J'acquiesce, sans trop vraiment penser à la question qu'on vient de me poser. Je ne peux détacher mes yeux d'Elio. Ou plutôt d'Emilio. Sa beauté est différente, en plein jour. Je distingue de légères taches de rousseur sur son nez. Ses yeux reflètent une couleur miel, tandis que dans l'obscurité, je les percevais noirs comme l'encre. Puis je me rappelle que c'est un connard, qui m'a traitée comme une pute il y a à peine trois jours. Hors de question que je retombe sous son charme.

Il est tellement conscient de l'effet qu'il produit.

Il me dévisage d'abord pendant trois longues secondes. Ses sourcils se lèvent d'étonnement. Et sa bouche s'étire doucement en un sourire imperceptible. Puis, ses sourcils comme les deux coins de sa bouche s'affaissent. Il adopte maintenant une mine désintéressée, et retourne son attention sur l'écran de son téléphone, comme si rien n'était.

_ Mmh, ok. T'façon c'est à toi de faire la cuisine ce soir donc balec.' »

Nous rentrons rapidement dans la maison. Je dévie le sujet de conversation sur notre exposé, afin qu'Elio n'entende pas que je parlais justement de lui à sa sœur. Je suis maintenant installée sur la table à manger, et Sofia est montée dans sa chambre pour aller chercher son ordinateur. Je détaille autour de moi, fascinée par la décoration de la pièce. Tout a l'air si... cher.

Je savais déjà que Sofia Mendoza venait d'Amérique latine. Mais ses origines se font encore plus évidentes, quand on observe la décoration de sa maison : il y a une croix en bois au-dessus de la porte d'entrée, un portrait de la Vierge Marie dans le corridor, mais surtout un drapeau de la Colombie dans le jardin. Je l'aperçois à travers la grande baie vitrée qui s'élève en face de moi. Je ne l'avais pas remarqué la dernière fois. Il faut dire aussi que je ne m'étais pas trop occupée de ce qui m'entourait, plutôt intéressée par autre chose.

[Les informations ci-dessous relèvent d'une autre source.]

(** * The workflow state machine of the browser agent

    A shallow embedding of [agent/llm.py] (the lenient JSON decoder and the
    reasoning call with its retries), [agent/graph.py] (the five phases,
    the router and the graph), [browser/utils.py] (the element list) and
    [main.py] (the initial state and the job around the graph).

    Python values decoded from model output are dynamically typed, so they
    are kept as [json] values and every operation the code applies to them
    ([len], [in], [.get], [>=], iteration, truth value) is written with the
    cases in which Python raises.  Text is a [string] whose characters are
    read as code points below 256. *)

From Stdlib Require Import ZArith List String Ascii Bool Lia QArith.
From Stdlib Require Import Decimal DecimalString DecimalPos DecimalZ FinFun.
Import ListNotations.
Local Open Scope string_scope.
Local Open Scope Z_scope.
#[local] Set Warnings "-register-all".

(** ** Exceptions and results *)

Inductive exn_class :=
| ValueError | TypeError | KeyError | IndexError | AttributeError
| JSONDecodeError | PlaywrightTimeoutError | OtherException.

(** [exn_text] is what [str(e)] gives. *)
Record exn := mk_exn { exn_kind : exn_class; exn_text : string }.

Inductive result (A : Type) :=
| Returned (a : A)
| Raised (e : exn).
Arguments Returned {A} a.
Arguments Raised {A} e.

Definition is_json_decode_error (e : exn) : bool :=
  match exn_kind e with JSONDecodeError => true | _ => false end.

(** ** Decoded JSON values *)

Inductive pyfloat :=
| FNaN
| FInf (negative : bool)
| FFinite (q : Q).

Inductive json :=
| JNull
| JBool (b : bool)
| JInt (n : Z)
| JFloat (f : pyfloat)
| JStr (s : string)
| JArr (items : list json)
| JObj (fields : list (string * json)).

Definition nl : string := String (ascii_of_nat 10) "".

Fixpoint assoc (k : string) (fields : list (string * json)) : option json :=
  match fields with
  | [] => None
  | (k', v) :: rest => if String.eqb k k' then Some v else assoc k rest
  end.

(** [v == s] for a string literal [s]. *)
Definition str_eq (v : json) (s : string) : bool :=
  match v with JStr t => String.eqb t s | _ => false end.

(** [bool(v)] *)
Definition truthy (v : json) : bool :=
  match v with
  | JNull => false
  | JBool b => b
  | JInt n => negb (n =? 0)
  | JFloat (FFinite q) => negb (Qeq_bool q 0)
  | JFloat _ => true
  | JStr s => negb (String.eqb s "")
  | JArr l => match l with [] => false | _ => true end
  | JObj m => match m with [] => false | _ => true end
  end.

Fixpoint contains (needle s : string) : bool :=
  if String.prefix needle s then true
  else match s with
       | EmptyString => false
       | String _ r => contains needle r
       end.

(** [type(v).__name__], as the messages of the exceptions show it. *)
Definition py_type_name (v : json) : string :=
  match v with
  | JNull => "NoneType"
  | JBool _ => "bool"
  | JInt _ => "int"
  | JFloat _ => "float"
  | JStr _ => "str"
  | JArr _ => "list"
  | JObj _ => "dict"
  end.

(** [key in v] for a string [key]. *)
Definition py_in (key : string) (v : json) : result bool :=
  match v with
  | JObj m => Returned (match assoc key m with Some _ => true | None => false end)
  | JArr l => Returned (existsb (fun x => str_eq x key) l)
  | JStr s => Returned (contains key s)
  | _ => Raised (mk_exn TypeError ("argument of type '" ++ py_type_name v
                                   ++ "' is not iterable"))
  end.

(** [v.get(key)]: [None] stands for Python's [None] of an absent key. *)
Definition py_get (v : json) (key : string) : result (option json) :=
  match v with
  | JObj m => Returned (assoc key m)
  | _ => Raised (mk_exn AttributeError ("'" ++ py_type_name v
                                        ++ "' object has no attribute 'get'"))
  end.

Definition py_get_default (v : json) (key : string) (d : json) : result json :=
  match py_get v key with
  | Returned (Some x) => Returned x
  | Returned None => Returned d
  | Raised e => Raised e
  end.
(** C4 (counterexample). On [[["a|a"; "a"], ["a"], ["a"; "a|a"]]] in loose
    mode [solvePuzzle] returns three moves, while the two valid moves
    (0, 1), (2, 0) already lead to a solved configuration.  That
    configuration has the string key of the initial one, so the search
    never looks at it. *)
Lemma solvePuzzle_not_shortest_on_key_collision :
  ∃ solution final,
    solvePuzzle [["a|a"; "a"]; ["a"]; ["a"; "a|a"]] false
      = Some (Ok (Some solution)) ∧
    applyMoves (new_GameState [["a|a"; "a"]; ["a"]; ["a"; "a|a"]] [])
               [{| from := 0; to := 1 |}; {| from := 2; to := 0 |}]
      = Ok final ∧
    isSolved final false = true ∧
    toString final
      = toString (new_GameState [["a|a"; "a"]; ["a"]; ["a"; "a|a"]] []) ∧
    ¬ (length solution
       ≤ length [{| from := 0; to := 1 |}; {| from := 2; to := 0 |}])%nat.
Proof.
  eexists. eexists. split; [by vm_compute|]. split; [by vm_compute|].
  split; [by vm_compute|]. split; [by vm_compute|]. simpl. lia.
Qed.

(** * Further properties of the code *)

(** ** More on the move rules *)

(** X1. [isValidMove] throws only a [TypeError], and it does so exactly
    when [from] is outside the configuration, or when the source vial is
    not empty and [to] is outside the configuration; an empty source vial
    answers false whatever [to] is. *)
Theorem isValidMove_throws state from to :
  (∀ e, isValidMove state from to = Throw e →
        e = TypeError ∧
        (vials state !! from = None ∨
         ∃ source, vials state !! from = Some source ∧ source ≠ [] ∧
                   vials state !! to = None)) ∧
  (vials state !! from = None → isValidMove state from to = Throw TypeError) ∧
  (∀ source, vials state !! from = Some source → source ≠ [] →
             vials state !! to = None →
             isValidMove state from to = Throw TypeError) ∧
  (vials state !! from = Some [] → isValidMove state from to = Ok false).
Proof.
  unfold isValidMove. split_and!.
  - intros e. destruct (vials state !! from) as [source|] eqn:Hs; simpl.
    + destruct (Nat.eqb_spec (length source) 0); [done|].
      destruct (Nat.eqb_spec from to) as [->|Hne]; [done|].
      destruct (vials state !! to) as [dest|] eqn:Hd; simpl.
      * by repeat case_match.
      * intros [= <-]. split; [done|]. right. exists source.
        split_and!; try done. by intros ->.
    + intros [= <-]. split; [done|by left].
  - by intros ->.
  - intros source Hs Hne Hd. rewrite Hs. simpl.
    destruct (Nat.eqb_spec (length source) 0) as [E|_]; [by destruct source|].
    destruct (Nat.eqb_spec from to) as [E|_]; [congruence|]. by rewrite Hd.
  - by intros ->.
Qed.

Mes yeux se posent sur la table d'extérieur et ses trois chaises en plastique, sous le chêne au fond du jardin. Des souvenirs me remontent en mémoire. Je n'arrive pas à me rendre compte de la réalité des événements. Cela doit évidemment être dû à la drogue que j'ai fumée. Mais je pense aussi que je n'arrive pas à croire que le garçon dix fois plus beau que moi que je viens de croiser, le grand frère de ma camarade de classe, est le même que celui sur qui j'étais à califourchon, complètement défoncée. Je sens encore ses doigts se balader le long de mon échine, et sa respiration saccadée contre mes lèvres.

« Je me rappelle de toi, maintenant, déclare une voix derrière moi.

Je ne prends pas la peine de me retourner. Je sais très bien qui me parle. Je saisis le verre de Coca-Cola que Sofia m'a servie à l'instant, en essayant de maîtriser mes tremblements.

_ T'es aussi la meuf qui a niqué mon carrelage.

Il s'assoit en face de moi, à l'autre bout de la table en bois sombre. Il me désigne la bouteille de soda et je lui fais glisser pour qu'il puisse la saisir. Il s'en sert un grand verre, puis plonge ses yeux dans les miens tout en le portant à ses lèvres.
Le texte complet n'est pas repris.